Gearing up to launch Oct. 9-11, the TENx10 collaboration is an ecumenical project led by the Fuller Youth Institute at Fuller Seminary in Pasadena, California. Its mission is to “make faith matter more for 10 million teenagers over the next 10 years.”
Key components will include new training resources to equip youth ministry leaders for today’s challenging times. The vision involves reorienting work with youth so that it’s less focused on programs and entertainment and more grounded in family and intergenerational relationships.
Within your ministry, what steps can you take to prioritize family and foster intergenerational relationships rather than emphasizing programs?
“Relational discipleship radically focused on Jesus” is what TENx10 organizers see ahead, according to according to Kara Powell, Fuller’s chief of leadership formation and the executive director of the Fuller Youth Institute. TENx10 has developed a guide called the 7 Discipleship Emphases, which includes aspects such as centering teens’ identity in Christ and exploring young people’s purpose.
The project has attracted significant investment from donors, including a $10.7 million grant from Lilly Endowment Inc., and has an annual budget of $5.3 million for the first three years. Funding also comes from the Pinetops Foundation and many other donors, Powell said. At the October launch, some 250 attendees will gather in Chicago for a summit that will include the debut of a redesigned website, where a slew of free resources will become available.
The scope is as broad as it is ambitious. The agenda calls for reversing the current trend of a million young people drifting away from the faith each year. And the approach brings together 100 partner organizations including mainline Protestants, evangelicals, Roman Catholics and Orthodox. Each has either contributed training resources for all to use or has committed to disseminating resources commended by TENx10. A diverse team of 13 collaborators across the U.S. is employed by TENx10 as well.
Soon target audiences will see TENx10 messaging in ads, conference sponsorships, videos on social media and other spaces. It’s all meant to raise awareness of the need for youth discipleship and to equip the work as it’s done by youth ministers, senior pastors, family members and others.
How can you integrate the principles of “relational discipleship radically focused on Jesus” into the context of your specific faith tradition and approach to youth ministry?
Such ecumenical cooperation rarely happens in areas where ministry content is on the line and theological differences can risk tensions. But to stem a youthful exodus, organizers say, the challenges are worth the costs.
“We just felt that this problem – or this opportunity, depending on how you look at it – is bigger than any one denomination, any one organization or any one branch of the Christian tradition could respond to on its own,” said Powell, who’s been raising funds and overseeing TENx10 in her role at the Fuller Youth Institute.

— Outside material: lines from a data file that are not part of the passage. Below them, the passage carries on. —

(** Members with pairwise different names become the properties as they
    stand. *)
Lemma define_from_distinct (ms : list (string * value)) :
  forall acc,
    NoDup (map fst (acc ++ ms)) ->
    fold_left (fun acc kv => set_prop (fst kv) (snd kv) acc) ms acc = acc ++ ms.
Proof.
  induction ms as [|[k v] ms IH]; simpl; intros acc Hnd.
  - symmetry. apply app_nil_r.
  - assert (Hfresh : k ∉ map fst acc).
    { rewrite List.map_app in Hnd. apply NoDup_app in Hnd as (_ & Hdisj & _).
      intros Hin. apply (Hdisj k Hin). simpl. left. }
    rewrite set_prop_fresh by exact Hfresh.
    rewrite IH; rewrite <- app_assoc; [reflexivity | exact Hnd].
Qed.

Lemma define_props_distinct (ms : list (string * value)) :
  NoDup (map fst ms) -> define_props ms = ms.
Proof. intros Hnd. unfold define_props. apply (define_from_distinct ms []), Hnd. Qed.

(** Whatever [JSON.parse] returns is free of NaN, infinities and repeated
    property names. *)
Lemma JSON_parse_safe (t : json) : json_safe (JSON_parse t) = true.
Proof.
  induction t as [| | | |elements IH|members IH] using json_ind; simpl; try reflexivity.
  - apply forallb_forall. intros v Hin. apply in_map_iff in Hin as (t & <- & Hin).
    rewrite List.Forall_forall in IH. apply IH, Hin.
  - destruct (define_from_invariant (fun v => json_safe v = true)
                (map (fun m => (fst m, JSON_parse (snd m))) members) []) as [Hsafe Hnd].
    + apply List.Forall_forall. intros p Hin.
      apply in_map_iff in Hin as (m & <- & Hin).
      rewrite List.Forall_forall in IH. apply (IH m Hin).
    + constructor.
    + constructor.
    + apply andb_true_iff. split.
      * apply forallb_forall. rewrite List.Forall_forall in Hsafe. exact Hsafe.
      * apply bool_decide_eq_true. exact Hnd.
Qed.

(** On such a value the text written by [JSON.stringify] parses back to
    the value itself. *)
Lemma JSON_parse_stringify (v : value) :
  json_safe v = true -> JSON_parse (JSON_stringify v) = v.
Proof.
  induction v as [| |n| |items IH|props IH] using value_ind; simpl;
    try reflexivity; intros Hsafe.
  - destruct n; try discriminate; reflexivity.
  - f_equal. rewrite List.map_map.
    induction IH as [|x items Hx _ IHitems]; [reflexivity|].
    simpl in Hsafe. apply andb_true_iff in Hsafe as [Hsx Hsitems].
    simpl. rewrite Hx by exact Hsx. f_equal. apply IHitems, Hsitems.
  - apply andb_true_iff in Hsafe as [Hvalues Hnames].
    apply bool_decide_eq_true in Hnames.
    f_equal. rewrite List.map_map. simpl.
    replace (map (fun p => (fst p, JSON_parse (JSON_stringify (snd p)))) props)
      with props; [apply define_props_distinct, Hnames|].
    clear Hnames.
    induction IH as [|[k x] props Hx _ IHprops]; [reflexivity|].
    simpl in Hvalues. apply andb_true_iff in Hvalues as [Hsx Hsprops].
    simpl. simpl in Hx. rewrite Hx by exact Hsx. f_equal. apply IHprops, Hsprops.
Qed.

(** A decoded body survives being written as text and parsed again. *)
Lemma JSON_round_trip (text : json) :
  JSON_parse (JSON_stringify (JSON_parse text)) = JSON_parse text.
Proof. apply JSON_parse_stringify, JSON_parse_safe. Qed.

(* ================================================================== *)
(** * One run of [fetchData] *)
(* ================================================================== *)

Lemma try_block_failure (net : Network) (url : string) (w : Cached.World) :
  fetchFails (net url) = true -> exists e, Cached.try_block net url w = (w, Some e).
Proof.
  unfold fetchFails, Cached.try_block. destruct (net url) as [e|r]; [eauto|].
  destruct (Response.ok r); simpl; [|eauto].
  destruct (Response.body r); [|eauto].
  intros Hf. apply bool_decide_eq_true in Hf. discriminate.
Qed.

Lemma try_block_success (net : Network) (url : string) (w : Cached.World)
    (r : Response.t) (text : json) :
  net url = Responded r -> Response.ok r = true -> Response.body r = Some text ->
  Cached.try_block net url w
  = (Cached.setError None
       (Cached.setIsStale false
          (Cached.LocalStorage_setItem Cached.cacheKey (JSON_stringify (JSON_parse text))
             (Cached.setWeather (JSON_parse text) w))),
     None).
Proof.
  intros Hnet Hok Hbody. unfold Cached.try_block. rewrite Hnet, Hok, Hbody. reflexivity.
Qed.

(** The [catch] path is taken exactly by the fetches that fail. *)
Lemma try_block_throws_iff (net : Network) (url : string) (w : Cached.World) :
  is_Some (Cached.try_block net url w).2 <-> fetchFails (net url) = true.
Proof.
  split.
  - unfold fetchFails, Cached.try_block. destruct (net url) as [e|r]; [reflexivity|].
    destruct (Response.ok r); simpl; [|reflexivity].
    destruct (Response.body r); simpl; [|reflexivity].
    intros [e He]. discriminate.
  - intros Hf. destruct (try_block_failure net url w Hf) as [e He].
    rewrite He. simpl. eauto.
Qed.

Lemma fetchData_failure_cached (net : Network) (url : string) (w : Cached.World)
    (text : json) :
  fetchFails (net url) = true ->
  Cached.storage w !! Cached.cacheKey = Some text ->
  exists e,
    Cached.fetchData net url w
    = {| Cached.state := {| Cached.State.weather := JSON_parse text;
                            Cached.State.isStale := true;
                            Cached.State.isLoading := false;
                            Cached.State.error := Some e |};
         Cached.storage := Cached.storage w;
         Cached.trace := Cached.trace w ++ [Cached.GetItem Cached.cacheKey] |}.
Proof.
  intros Hf Hcached. unfold Cached.fetchData.
  destruct (try_block_failure net url (Cached.setIsLoading true w) Hf) as [e He].
  rewrite He. exists e. unfold Cached.catch_block, Cached.LocalStorage_getItem.
  simpl. rewrite Hcached. reflexivity.
Qed.

Lemma fetchData_failure_empty (net : Network) (url : string) (w : Cached.World) :
  fetchFails (net url) = true ->
  Cached.storage w !! Cached.cacheKey = None ->
  exists e,
    Cached.fetchData net url w
    = {| Cached.state := {| Cached.State.weather := Cached.State.weather (Cached.state w);
                            Cached.State.isStale := Cached.State.isStale (Cached.state w);
                            Cached.State.isLoading := false;
                            Cached.State.error := Some e |};
         Cached.storage := Cached.storage w;
         Cached.trace := Cached.trace w ++ [Cached.GetItem Cached.cacheKey] |}.
Proof.
  intros Hf Hempty. unfold Cached.fetchData.
  destruct (try_block_failure net url (Cached.setIsLoading true w) Hf) as [e He].
  rewrite He. exists e. unfold Cached.catch_block, Cached.LocalStorage_getItem.
  simpl. rewrite Hempty. reflexivity.
Qed.

Lemma fetchData_success (net : Network) (url : string) (w : Cached.World)
    (r : Response.t) (text : json) :
  net url = Responded r -> Response.ok r = true -> Response.body r = Some text ->
  Cached.fetchData net url w
  = {| Cached.state := {| Cached.State.weather := JSON_parse text;
                          Cached.State.isStale := false;
                          Cached.State.isLoading := false;
                          Cached.State.error := None |};
       Cached.storage :=
         <[Cached.cacheKey := JSON_stringify (JSON_parse text)]> (Cached.storage w);
       Cached.trace :=
         Cached.trace w
         ++ [Cached.SetItem Cached.cacheKey (JSON_stringify (JSON_parse text))] |}.
Proof.
  intros Hnet Hok Hbody. unfold Cached.fetchData.
  rewrite (try_block_success net url _ r text Hnet Hok Hbody). reflexivity.
Qed.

‘Wherever you are, you’re a Christian’
Participants in TENx10’s development say they’ll be looking at the lives of teens to determine what’s made a difference. Christina Lamas, the executive director of the National Federation for Catholic Youth Ministry and a TENx10 consultant, sees the work as first-stage evangelization and believes it needs to be evaluated by that benchmark.
“When we look at these young people – 10 million over 10 years – it’s young people having encounters with Christ,” said Lamas, who’s been part of TENx10 since its early days five years ago.
“The conversion happens thereafter, but you need to know who Christ is first. What are those moments in a person’s life where they can have those encounters with Christ? Then the discernment of how Christ manifests in his or her life is lifelong.”
TENx10 seeks to equip ministry leaders – first youth ministers and senior pastors, then family members and others – for a new kind of discipleship process that’s rooted in relationships rather than programs.
“Our method for youth ministry has failed,” said Jason Villegas, the director of youth ministries for the North Carolina Conference of the United Methodist Church and a part-time content creator for TENx10. He said the TENx10 alternative allows people to “work from where they are” because it doesn’t require a program or staff.
“TENx10… isn’t putting a program in competition with other programs,” said Villegas, who pastored a small local North Carolina church until this summer. “If you put your church program in competition then it’s, ‘Do you go to volleyball or do you go to the church program?’
“But if you put relationships [at the core], then it’s easier to baptize the entire experience of youth, to say: ‘Wherever you are, you’re a Christian.’”
Visions of robust ecumenical partnership for mission are difficult to fulfill. That has some TENx10 partners eager to be part of this anomaly.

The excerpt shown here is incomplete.